The following card and haiku by Mary Lee Hahn filled me with hope, perfect for New Years.

recently minted

shiny coin of here and now

ready to be spent

© Mary Lee Hahn

Carol Varsalona’s card reads like an invitation:

Upon the lake

silverdrops dance

as a new year arises.

breath in winter’s freshness.

exhale earth’s frostbitten bite.

Evolve!

© Carol Varsolona

The haiku on Jone’s card held a haunting moon and a haiku in Irish (I think), translated into English on the back.

first full moon

makes poetry wishes

happy new year

© Jone rush macculloch

This lovely bookmark created by Linda Mitchel had a poem on the back celebrating the year of the ox.

Here’s a haiku from me this week:

cardinal hunting

frozen seeds under a hedge–

crow on icy bough

© Janice Scully

My thoughts have been with the thousands of people who have been dying everyday with the Coronavirus. It breaks my heart. So much unnecessary suffering. God bless them and their families.

A Peaceful Lake for a Tumultuous Time

Today is Poetry Friday and Robyn Hood Black is hosting at Life on the Deckle Edge. Be sure to stop by to see what she has in store for us. Thank you, Robyn, for hosting! I hope everyone is healthy and safe.

When I feel agitated, as I have been this week by yet more over-the-top political chaos, it helps to go outside and find peace in nature. Yesterday my husband and I went to a favorite place called Green Lake, a “meromictic” lake that is always a deep blue-green. It is protected by trees and so is usually calm, with trees and sky reflected photographically in its surface. The lake is 195 feet deep, created by a glacier long ago in the Finger Lakes region of New York.

What is a meromictic lake?

Briefly, it is a lake of three layers that never mix. Compared to the top surface layer, the bottom layer has a low oxygen content, a high salt content, and little light. A middle layer separates the two extremes. Depending on the oxygen, light and salt content, different organisms survive in the the three layers.

Most lakes, the great majority, are “holomictic” meaning that its surface and deep waters mix at least once a year. Meromictic lakes don’t mix because they are deep, have steep sides, and because the bottom waters are heavier, with salt.
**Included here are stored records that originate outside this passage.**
Lemma startswith_spec (p s : str) :
  startswith p s = true <-> exists b, s = p ++ b.
Proof.
  revert s; induction p as [|x p IH]; intros s; cbn [startswith].
  - split; [intros _; now exists s | reflexivity].
  - destruct s as [|y s].
    + split; [discriminate | intros [b Hb]; discriminate].
    + unfold eqb_char; rewrite andb_true_iff, Ascii.eqb_eq, IH.
      split.
      * intros [-> [b ->]]; now exists b.
      * intros [b [= -> ->]]; split; [reflexivity | now exists b].
Qed.

(** [p in s] is the substring relation. *)
Lemma contains_spec (p s : str) :
  contains p s = true <-> substring p s.
Proof.
  unfold substring; induction s as [|c s IH]; cbn [contains].
  - rewrite orb_false_r, startswith_spec; split.
    + intros [b Hb]; now exists [], b.
    + intros (a & b & H).
      destruct a; [now exists b|discriminate].
  - rewrite orb_true_iff, startswith_spec, IH; split.
    + intros [[b Hb] | (a & b & ->)].
      * now exists [], b.
      * now exists (c :: a), b.
    + intros (a & b & H); destruct a as [|x a].
      * left; now exists b.
      * right; injection H as -> ->; now exists a, b.
Qed.

Lemma mem_In (w : str) (l : list str) : mem w l = true <-> In w l.
Proof.
  unfold mem; rewrite existsb_exists; split.
  - intros (x & Hx & E); apply eqb_str_eq in E; now subst.
  - intros H; exists w; split; [assumption | apply eqb_str_refl].
Qed.

Lemma set_of_In (w : str) (l : list str) : In w (set_of l) <-> In w l.
Proof.
  induction l as [|x l IH]; cbn [set_of]; [tauto|].
  destruct (mem x l) eqn:E; cbn [In]; rewrite IH.
  - apply mem_In in E; split; [auto | intros [<- | ?]; auto].
  - tauto.
Qed.

Lemma set_of_NoDup (l : list str) : NoDup (set_of l).
Proof.
  induction l as [|x l IH]; cbn [set_of]; [constructor|].
  destruct (mem x l) eqn:E; [assumption|].
  constructor; [|assumption].
  rewrite set_of_In, <- mem_In; congruence.
Qed.

(** The size of the intersection counts the shared words once each. *)
Lemma inter_size_shared (q t : str) :
  exists ws, shared_words q t ws /\
    inter_size (set_of (split q)) (set_of (split t)) = len ws.
Proof.
  exists (filter (fun w => mem w (set_of (split t))) (set_of (split q))).
  split; [split|reflexivity].
  - apply NoDup_filter, set_of_NoDup.
  - intros w; rewrite filter_In, mem_In, !set_of_In; tauto.
Qed.

Lemma shared_words_len (q t : str) (ws ws' : list str) :
  shared_words q t ws -> shared_words q t ws' -> len ws = len ws'.
Proof.
  intros [N H] [N' H']; unfold len; f_equal.
  apply Permutation_length, NoDup_Permutation; auto.
  intros w; rewrite H, H'; tauto.
Qed.

(** The specification's score is a function of query and text. *)
Lemma spec_score_unique (query text_ : str) (n m : Z) :
  spec_score query text_ n -> spec_score query text_ m -> n = m.
Proof.
  intros (b & ws & Hb & Hw & ->) (b' & ws' & Hb' & Hw' & ->).
  rewrite (shared_words_len _ _ _ _ Hw Hw').
  destruct Hb as [[? ->] | [? ->]], Hb' as [[? ->] | [? ->]];
    tauto || reflexivity.
Qed.

End WordFacts.

(** ** [EphemeralStore] *)

Section EphemeralStoreFacts.
Import EphemeralStore.

Lemma setitem_twice (d : documents) (k : str) (v1 v2 : list Chunk) :
  setitem (setitem d k v1) k v2 = setitem d k v2.
Proof.
  induction d as [|[k' v'] d IH]; cbn [setitem].
  - now rewrite eqb_str_refl.
  - destruct (eqb_str k' k) eqn:E; cbn [setitem].
    + now rewrite eqb_str_refl.
    + now rewrite E, IH.
Qed.

(** X25: in the in-memory store, adding twice under one filename is
    adding the second list: the first is replaced. *)
Lemma ephemeral_add_twice (d : documents) (c1 c2 : list Chunk)
    (f : str) :
  add_documents (add_documents d c1 f) c2 f = add_documents d c2 f.
Proof. apply setitem_twice. Qed.

(** The code's score meets the specification's. *)
Lemma score_spec (query text_ : str) :
  spec_score query text_
    (score (lower query) (set_of (split (lower query))) text_).
Proof.
  unfold score, spec_score.
  destruct (inter_size_shared (lower query) (lower text_))
    as (ws & Hw & ->).
  cbv zeta; destruct (contains (lower query) (lower text_)) eqn:E.
  - exists 1, ws; split; [|split; [exact Hw | lia]].
    left; split; [now apply contains_spec | reflexivity].
  - exists 0, ws; split; [|split; [exact Hw | lia]].
    right; split; [|reflexivity].
    rewrite <- contains_spec; congruence.
Qed.

(** [scored] keeps, in order, the hits with a positive score. *)
Lemma scored_filter (d : documents) (query : str) :
  scored d (lower query) (set_of (split (lower query)))
  = filter (fun h => 0 <? hit_score h) (all_hits d query).
Proof.
  unfold scored, all_hits.
  induction d as [|[fname chunks] d IH]; [reflexivity|].
  cbn [flat_map]; rewrite filter_app, IH; f_equal.
  induction chunks as [|c chunks IHc]; [reflexivity|].
  cbn [flat_map map filter hit_score]; rewrite IHc.
  destruct (0 <? score _ _ (text c)); reflexivity.
Qed.

Lemma insert_desc_perm (x : Hit) (l : list Hit) :
  Permutation (x :: l) (insert_desc x l).
Proof.
  induction l as [|y l IH]; cbn [insert_desc]; [reflexivity|].
  destruct (hit_score y <=? hit_score x); [reflexivity|].
  rewrite perm_swap; now constructor.
Qed.

Lemma sort_desc_perm (l : list Hit) : Permutation l (sort_desc l).
Proof.
  induction l as [|x l IH]; cbn [sort_desc]; [constructor|].
  rewrite <- insert_desc_perm; now constructor.
Qed.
The Black Sea is the largest meromictic lake in the world.

I was there on a perfect fall day. The brighter leaves have fallen from trees around the lake, replaced by brown and rust colors. Beautiful changes. Here’s a haiku I wrote to share today.

Meromictic lake--
like neighbors in a highrise
its waters find peace.

Our hike around the lake was peaceful as I hope our country will be, at least relative to recent times, soon.
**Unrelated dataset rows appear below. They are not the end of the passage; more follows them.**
(** [listener(data)] *)
Definition invoke (eventName : string) (l : Listener) (data : Data) (t : Table)
    : call * outcome :=
  let '(inner, o) := run l data t in (Call eventName l data t inner, o).

(** The second loop of [dispatch], over [externalListeners]. *)
Fixpoint dispatch_external (eventName : string) (externalListeners : list Listener)
    (data : Data) (t : Table) : list call * outcome :=
  match externalListeners with
  | [] => ([], Returned t)
  | l :: rest =>
      let '(c, o) := invoke eventName l data t in
      match o with
      | Returned t' =>
          let '(cs, o') := dispatch_external eventName rest data t' in (c :: cs, o')
      | Threw t' => ([c], Threw t')
      end
  end.

(** The first loop of [dispatch], over the copy of the listener
    array; [externalListeners] is the array built on the way (the
    empty list stands for the still undefined variable). *)
Fixpoint dispatch_loop (eventName : string) (snapshot : list entry)
    (externalListeners : list Listener) (data : Data) (t : Table)
    : list call * outcome :=
  match snapshot with
  | [] => dispatch_external eventName externalListeners data t
  | e :: rest =>
      let t1 := if once e then _off eventName (listener e) None t else t in
      if external e
      then dispatch_loop eventName rest (externalListeners ++ [listener e]) data t1
      else
        let '(c, o) := invoke eventName (listener e) data t1 in
        match o with
        | Returned t2 =>
            let '(cs, o') := dispatch_loop eventName rest externalListeners data t2 in
            (c :: cs, o')
        | Threw t2 => ([c], Threw t2)
        end
  end.

Definition dispatch (eventName : string) (data : Data) (t : Table)
    : list call * outcome :=
  match t !! eventName with
  | None => ([], Returned t)
  | Some eventListeners =>
      if length eventListeners =? 0 then ([], Returned t)
      else dispatch_loop eventName eventListeners [] data t
  end.

(** What the owner of the bus does with it, one call after the other.
    An exception of a listener reaches the caller of [dispatch]; the
    bus stays as the listener left it. *)
Inductive request :=
| Subscribe (eventName : string) (l : Listener) (opts : option options)
| Unsubscribe (eventName : string) (l : Listener)
| Dispatch (eventName : string) (data : Data).

Fixpoint perform (reqs : list request) (t : Table) : list call * Table :=
  match reqs with
  | [] => ([], t)
  | Subscribe n l opts :: reqs' => perform reqs' (_on n l opts t)
  | Unsubscribe n l :: reqs' => perform reqs' (_off n l None t)
  | Dispatch n d :: reqs' =>
      let '(cs, o) := dispatch n d t in
      let '(cs', t') := perform reqs' (table_of o) in
      (cs ++ cs', t')
  end.
End dispatch.
(** [self.<name>], the names of Python's object protocol aside: what
    [__init__] stored, or a method; the class has no other attribute. *)
Definition getattr (self : RobustTopics) (name : string) : result attribute :=
  if bool_decide (name = "n_iterations") then Ok (AInt (n_iterations self))
  else if bool_decide (name = "n_relevant_top_words") then Ok (AInt (n_relevant_top_words self))
  else if bool_decide (name = "models") then Ok (AModels (models self))
  else if bool_decide (name ∈ methods) then Ok (AMethod name)
  else Raise AttributeError.

(** ** The similarity measures written in the class *)

Definition _jaccard_similarity (a b : list nat) : result float64 :=
  let sa : gset nat := list_to_set a in
  let sb : gset nat := list_to_set b in
  truediv (size (sa ∩ sb)) (size (sa ∪ sb)).

(** [terms.index(e)], for [e] in [terms]. *)
Fixpoint index (e : nat) (terms : list nat) : nat :=
  match terms with
  | [] => 0
  | t :: terms' => if bool_decide (t = e) then 0 else S (index e terms')
  end.

Definition _terms_to_ranking (terms vocab : list nat) : list nat :=
  (λ e, if bool_decide (e ∈ terms) then index e terms else length vocab) <$> vocab.


Section Pipeline.
Context `{External}.

(** ** Parameter sampler *)

Definition _range_to_value (p_range : pyval) (sampling : Qc) (p_type : pytype) : result pyval :=
  v0 ← subscript p_range 0;
  v1 ← subscript p_range 1;
  v0' ← subscript p_range 0;
  hi ← as_number v1;
  lo' ← as_number v0';
  lo ← as_number v0;
  let value := (lo + (hi - lo') * sampling)%Qc in
  Ok (if bool_decide (p_type = t_int) then VInt (trunc value) else VFloat value).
Have a wonderful day and weekend. I hope you all find peace wherever you go.

Thanks again, Robyn Hood Black, for hosting!


	

Three Bird Haiku

Thank you, Linda Baie, for hosting Poetry Friday. Don’t forget to stop by TeacherDance and see what’s on Linda’s mind this week.

It’s the anxious time. States are trying to vote safely and struggling with the virus. I am trying to come up with small and more distant ways to acknowledge loved ones this holiday season. It’s just the way it is. We have to accept it.
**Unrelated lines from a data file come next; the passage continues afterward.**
Lemma cat1_size N C1 C2 H W :
  ShapeOps.cat1 (Size N C1 H W) (Size N C2 H W) = Some (Size N (C1 + C2) H W).
Proof. unfold ShapeOps.cat1. by size_guards. Qed.

Lemma add_size_same (s : Shape) : ShapeOps.add s s = Some s.
Proof.
  destruct s. unfold ShapeOps.add, ShapeOps.broadcast.
  by size_guards.
Qed.

Lemma DilatedConvBlock_size i o d N H W :
  0 < H → 0 < W →
  SizeOf.DilatedConvBlock i o 3 d (Size N i H W) = Some (Size N o H W).
Proof.
  intros HH HW. unfold SizeOf.DilatedConvBlock.
  rewrite conv2d_size_3 by done. cbn [mbind option_bind].
  apply batch_norm_size_ok.
Qed.

Lemma DilatedConvBlock_size_empty i o d N C H W :
  ¬ (0 < H ∧ 0 < W) →
  SizeOf.DilatedConvBlock i o 3 d (Size N C H W) = None.
Proof.
  intros Hneg. unfold SizeOf.DilatedConvBlock, ShapeOps.conv2d_size.
  cbn [batch channels height width]. rewrite !conv_out_len_3.
  destruct (0 <? H) eqn:EH; destruct (0 <? W) eqn:EW;
    rewrite ?andb_false_r; try done.
  apply Z.ltb_lt in EH, EW. tauto.
Qed.

Lemma DilatedConvBlock_size_channels i o k d (s : Shape) :
  channels s ≠ i → SizeOf.DilatedConvBlock i o k d s = None.
Proof.
  intros Hc. unfold SizeOf.DilatedConvBlock, ShapeOps.conv2d_size.
  by rewrite bool_decide_eq_false_2.
Qed.

Lemma ConvBlock_size i o d N H W :
  2 ≤ H → 2 ≤ W →
  SizeOf.ConvBlock i o d (Size N i H W)
  = Some (Size N o (H `div` 2) (W `div` 2), Size N o H W).
Proof.
  intros HH HW. unfold SizeOf.ConvBlock.
  rewrite DilatedConvBlock_size by lia. cbn [mbind option_bind].
  rewrite DilatedConvBlock_size by lia. cbn [mbind option_bind].
  rewrite max_pool2d_size_2 by lia. done.
Qed.

Lemma ConvBlock_size_even i o d N h w :
  0 < h → 0 < w →
  SizeOf.ConvBlock i o d (Size N i (2 * h) (2 * w))
  = Some (Size N o h w, Size N o (2 * h) (2 * w)).
Proof.
  intros Hh Hw. rewrite ConvBlock_size by lia. by rewrite !half_double.
Qed.

(** On a 1x1 tensor the pooling of a [ConvBlock] has no output. *)
Lemma ConvBlock_size_1 i o d N H W :
  H = 1 ∨ W = 1 → SizeOf.ConvBlock i o d (Size N i H W) = None.
Proof.
  intros HW. unfold SizeOf.ConvBlock.
  destruct (decide (0 < H ∧ 0 < W)) as [[HH HW']|Hneg].
  - rewrite !DilatedConvBlock_size by done. cbn [mbind option_bind].
    rewrite DilatedConvBlock_size by done. cbn [mbind option_bind].
    unfold ShapeOps.max_pool2d_size. cbn [batch channels height width].
    rewrite !pool_out_len_2.
    destruct HW as [-> | ->]; change (1 `div` 2) with 0;
      rewrite ?andb_false_r; done.
  - by rewrite DilatedConvBlock_size_empty.
Qed.

Lemma ConvUpBlock_size i o d N h w :
  i = 2 * o → 0 < h → 0 < w →
  SizeOf.ConvUpBlock i o d (Size N i h w) (Size N o (2 * h) (2 * w))
  = Some (Size N o (2 * h) (2 * w)).
Proof.
  intros Hi Hh Hw. unfold SizeOf.ConvUpBlock.
  rewrite conv_transpose2d_size_same by lia. cbn [mbind option_bind].
  rewrite cat1_size. cbn [mbind option_bind].
  replace (o + o) with i by lia.
  rewrite DilatedConvBlock_size by lia. cbn [mbind option_bind].
  apply DilatedConvBlock_size; lia.
Qed.

(** ** What the block constructors return *)

Lemma wp_DilatedConvBlock_init i o k p a d
    (Q : DilatedConvBlock → Store → Prop) σ :
  (∀ m σ',
     (∀ s : Shape,
        DilatedConvBlock_forward m s = SizeOf.DilatedConvBlock i o k d s) →
     (length σ ≤ length σ')%nat → Q m σ') →
  wp (DilatedConvBlock_init i o k p a d) Q σ.
Proof.
  intros HQ. unfold DilatedConvBlock_init.
  apply wp_bind, wp_nn_Conv2d. intros c σ1 Hc Hl1 _.
  apply wp_bind, wp_nn_BatchNorm2d. intros b σ2 Hb Hl2 _.
  apply wp_ret, HQ; [|lia].
  intros s. unfold DilatedConvBlock_forward, SizeOf.DilatedConvBlock.
  cbn [dcb_conv dcb_norm dcb_activation dcb_drop].
  rewrite (conv2d_cfg_size _ _ _ _ _ _ _ Hc).
  destruct (ShapeOps.conv2d_size i o k d d s) as [s1|];
    cbn [mbind option_bind]; [|done].
  destruct a. cbn [apply_activation relu batch_norm Shape_ops].
  unfold ShapeOps.batch_norm. rewrite Hb.
  destruct (ShapeOps.batch_norm_size o s1) as [s2|];
    cbn [mbind option_bind]; [|done].
  by destruct (p ?= 0)%Q.
Qed.

Lemma wp_ConvBlock_init i o p d (Q : ConvBlock → Store → Prop) σ :
  (∀ m σ',
     (∀ s : Shape, ConvBlock_forward m s = SizeOf.ConvBlock i o d s) →
     (length σ ≤ length σ')%nat → Q m σ') →
  wp (ConvBlock_init i o p d) Q σ.
Proof.
  intros HQ. unfold ConvBlock_init.
  apply wp_bind, wp_DilatedConvBlock_init. intros b1 σ1 H1 Hl1.
  apply wp_bind, wp_DilatedConvBlock_init. intros b2 σ2 H2 Hl2.
  apply wp_ret, HQ; [|lia].
  intros s. unfold ConvBlock_forward, SizeOf.ConvBlock.
  cbn [cb_block1 cb_block2 cb_pool]. rewrite H1.
  destruct (SizeOf.DilatedConvBlock i o 3 1 s) as [s1|];
    cbn [mbind option_bind]; [|done].
  rewrite H2. done.
Qed.

Lemma wp_ConvUpBlock_init i o p d (Q : ConvUpBlock → Store → Prop) σ :
  (∀ m σ',
     (∀ s bridge : Shape,
        ConvUpBlock_forward m s bridge = SizeOf.ConvUpBlock i o d s bridge) →
     (∀ s : Shape,
        conv_transpose2d (cub_up m) s
        = ShapeOps.conv_transpose2d_size i o 2 2 s) →
     (length σ ≤ length σ')%nat → Q m σ') →
  wp (ConvUpBlock_init i o p d) Q σ.
Proof.
  intros HQ. unfold ConvUpBlock_init.
  apply wp_bind, wp_nn_ConvTranspose2d. intros u σ0 Hi Ho Hk Hs Hl0 _.
  apply wp_bind, wp_DilatedConvBlock_init. intros b1 σ1 H1 Hl1.
  apply wp_bind, wp_DilatedConvBlock_init. intros b2 σ2 H2 Hl2.
  apply wp_ret, HQ; [| |lia].
  2:{ intros s. cbn [cub_up conv_transpose2d Shape_ops].
      unfold ShapeOps.conv_transpose2d. by rewrite Hi, Ho, Hk, Hs. }
  intros s bridge. unfold ConvUpBlock_forward, SizeOf.ConvUpBlock.
  cbn [cub_up cub_block1 cub_block2 conv_transpose2d Shape_ops].
  unfold ShapeOps.conv_transpose2d. rewrite Hi, Ho, Hk, Hs.
  destruct (ShapeOps.conv_transpose2d_size i o 2 2 s) as [s1|];
    cbn [mbind option_bind]; [|done].
  cbn [cat1 Shape_ops].
  destruct (ShapeOps.cat1 s1 bridge) as [s2|];
    cbn [mbind option_bind]; [|done].
  rewrite H1.
  destruct (SizeOf.DilatedConvBlock i o 3 1 s2) as [s3|];
    cbn [mbind option_bind]; [|done].
  apply H2.
Qed.

(** ** Sizes through the U-Net family *)

(** Runs the constructors of a model, keeping what each block does on
    sizes. *)
Ltac wp_blocks :=
  repeat lazymatch goal with
    | |- wp (mret _) _ _ => apply wp_ret
    | |- wp (mbind _ (ConvBlock_init _ _ _ _)) _ _ =>
        apply wp_bind, wp_ConvBlock_init; intros
    | |- wp (mbind _ (ConvUpBlock_init _ _ _ _)) _ _ =>
        apply wp_bind, wp_ConvUpBlock_init; intros
    | |- wp (mbind _ (DilatedConvBlock_init _ _ _ _ _ _)) _ _ =>
        apply wp_bind, wp_DilatedConvBlock_init; intros
    | |- wp (mbind _ (nn_Conv2d _ _ _ _ _)) _ _ =>
        apply wp_bind, wp_nn_Conv2d; intros
    end.

(** One step of a forward pass on a well-sized input. *)
Ltac size_step :=
  first
    [ rewrite ConvBlock_size_even by lia
    | rewrite ConvBlock_size by lia
    | rewrite ConvUpBlock_size by lia
    | rewrite DilatedConvBlock_size by lia
    | rewrite conv2d_size_1 by lia
    | match goal with
      | H : ∀ s : Shape, ConvBlock_forward ?m s = _
        |- context [ConvBlock_forward ?m _] => rewrite H
      | H : ∀ s : Shape, DilatedConvBlock_forward ?m s = _
        |- context [DilatedConvBlock_forward ?m _] => rewrite H
      | H : ∀ s b : Shape, ConvUpBlock_forward ?m s b = _
        |- context [ConvUpBlock_forward ?m _ _] => rewrite H
      | H : Conv2d_cfg ?c = _ |- context [conv2d ?c _] =>
          rewrite (conv2d_cfg_size _ _ _ _ _ _ _ H)
      end
    | progress cbn [mbind option_bind sigmoid Shape_ops] ].

Lemma wp_UNet_init (Q : UNet → Store → Prop) σ :
  (∀ m σ',
     (∀ N h w, 2 ≤ h → 2 ≤ w →
        UNet_forward m (Size N 3 (16 * h) (16 * w))
        = Some (Size N 1 (16 * h) (16 * w))) →
     Q m σ') →
  wp UNet_init Q σ.
Proof.
  intros HQ. unfold UNet_init. wp_blocks. apply HQ.
  intros N h w Hh Hw.
  replace (16 * h) with (2 * (2 * (2 * (2 * h)))) by lia.
  replace (16 * w) with (2 * (2 * (2 * (2 * w)))) by lia.
  unfold UNet_forward.
  cbn [UNet_c1 UNet_c2 UNet_c3 UNet_c4 UNet_cu UNet_u5 UNet_u6 UNet_u7
       UNet_u8 UNet_ce].
  repeat size_step. done.
Qed.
For this post, I dusted off three bird haiku. This first one was chosen as one of the poems to be paired with an artist for the SYRACUSE POSTER PROJECT in 2013. Artist Carolyn Glavin, a student at Syracuse University at the time, illustrated it, which I thought was perfect. The photo doesn’t do the artist justice, but it’s a charming painting that I cherish.

cardinal, feathered
masked bandit on a snowy 
limb--all can see you

Here are two more haiku featuring birds:

the black white and red
woodpecker pecks a metal
pipe--he doesn't know.
a sudden robin
among the forsythia--
orange in yellow light

Thinking about birds this morning has taken my mind off the election for a short time. Out my window I see bright orange and yellow leaves which brightens an otherwise cloudy damp day.

To close, Happy Halloween 2020! I just read Lee Bennett Hopkin’s 1993 anthology RAGGED SHADOWS to celebrate. Inside these covers, as many teachers probably already know, are wonderfully eerie Halloween poems by legendary poets such as Karla Kuskin and Eileen Fisher and Valerie Worth.

Enjoy the weekend and be sure to stop by TeacherDance for more Poetry Friday inspiration with Linda Baie.